Composite audit trail: -0.13. Composite injection expanded the reasoning space in ways that made the agent's chain harder to follow, not easier.

These regressions are real and not cherry-picked from a larger dataset. They reflect a genuine limitation: Composite is the wrong mode for focused, single-domain tasks. This is consistent across all measured factors.

Dynamic vs Composite: When to Use Which

The reversal between benchmarks reveals a clean decision framework:

Task Type	Dynamic Lift	Composite Lift	Winner
Focused (one judgment, one answer)	+20.8pp	+8.6pp	Dynamic
Complex (multi-variable, multi-step)	+9.0pp	+10.1pp	Composite

Focused task data from this benchmark (70 external tasks). Complex task data from EjBench (180 custom tasks).

If your agent needs to get one thing right: use Dynamic. One scaffold, maximum signal density, no competing perspectives.

If your agent needs to hold multiple analytical angles simultaneously: use Composite. Four scaffolds with compound suppression cover cross-dimensional reasoning that single mode misses.

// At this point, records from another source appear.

(** ExponentPart, optional: [e] or [E], an optional sign, at least one
    digit.  When no exponent can be read the string is left as it is. *)
Definition exponent (s : string) : Z * string :=
  match s with
  | String c s' =>
      if Ascii.eqb c "e" || Ascii.eqb c "E" then
        let '(neg, s'') :=
          match s' with
          | String "+" r => (false, r)
          | String "-" r => (true, r)
          | _ => (false, s')
          end in
        match digits 10 s'' 0 0 with
        | (_, O, _) => (0%Z, s)
        | (v, S _, rest) => ((if neg then - Z.of_N v else Z.of_N v)%Z, rest)
        end
      else (0%Z, s)
  | EmptyString => (0%Z, s)
  end.

(** StrUnsignedDecimalLiteral followed by white space only. *)
Definition unsigned_decimal (neg : bool) (s : string) : number :=
  match drop_prefix "Infinity" s with
  | Some rest => if only_ws rest then S754_infinity neg else Num.nan
  | None =>
      let '(int, n_int, after_int) := digits 10 s 0 0 in
      let '(mant, n_frac, after_frac) :=
        match after_int with
        | String "." r => digits 10 r int 0
        | _ => (int, O, after_int)
        end in
      match n_int, n_frac with
      | O, O => Num.nan
      | _, _ =>
          let '(e, rest) := exponent after_frac in
          if only_ws rest
          then Num.decimal neg mant (e - Z.of_nat n_frac)
          else Num.nan
      end
  end.

(** NonDecimalIntegerLiteral followed by white space only. *)
Definition non_decimal (base : N) (s : string) : number :=
  match digits base s 0 0 with
  | (_, O, _) => Num.nan
  | (v, S _, rest) =>
      if only_ws rest then Num.decimal false v 0 else Num.nan
  end.

Definition StringToNumber (s : string) : number :=
  match trim_start s with
  | EmptyString => Num.zero
  | String "0" (String c r) as t =>
      if Ascii.eqb c "x" || Ascii.eqb c "X" then non_decimal 16 r
      else if Ascii.eqb c "o" || Ascii.eqb c "O" then non_decimal 8 r
      else if Ascii.eqb c "b" || Ascii.eqb c "B" then non_decimal 2 r
      else unsigned_decimal false t
  | String "+" r => unsigned_decimal false r
  | String "-" r => unsigned_decimal true r
  | t => unsigned_decimal false t
  end.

When unsure, start with the dynamic mode.

What This Means

The lift is primarily behavioral. The agent doesn't become omniscient. It becomes disciplined:

It monitors itself instead of committing to the first plausible answer
It verifies from multiple angles instead of stopping at one check
It acknowledges uncertainty instead of projecting false confidence
It considers alternatives instead of anchoring on the obvious explanation

Correctness improved too (+0.14 on Dynamic), but that's the smallest factor. The mechanism is suppression: the scaffold blocks the model's natural tendency to take cognitive shortcuts. The shortcuts are invisible until you measure what happens without them.

Limitations

LLM-as-judge. Claude evaluated Claude's output. Human evaluation would provide stronger validation. The two-stage blind protocol mitigates but does not eliminate potential systematic bias.
70 tasks. A meaningful sample for detecting large effects (+20pp), but insufficient for fine-grained sub-type analysis. The spatial navigation regression rests on 5 tasks.
One model. All results are on Claude Opus 4.6. Generalization to other models is expected (suppression signals target architectural properties of transformers, not model-specific behaviors) but not yet tested.
Single evaluation run. This benchmark has been run once with the 7-factor rubric. The pattern is consistent with our correctness-only evaluation (which was replicated across two independent runs), but the 7-factor results are first-run observations.

Source Data

Benchmarks: BIG-Bench Hard (Suzgun et al., 2023), CausalBench, MuSR
Total tasks: 70 | Valid judgments: 209 | Conditions: 3
Model: Claude Opus 4.6 | Evaluation date: March 2026
Full benchmark data and scoring methodology: github.com/ejentum/benchmarks

These findings are part of our research paper: Under Pressure: RA²R and the Emergence of Uninstructed Reasoning Behaviors (PDF).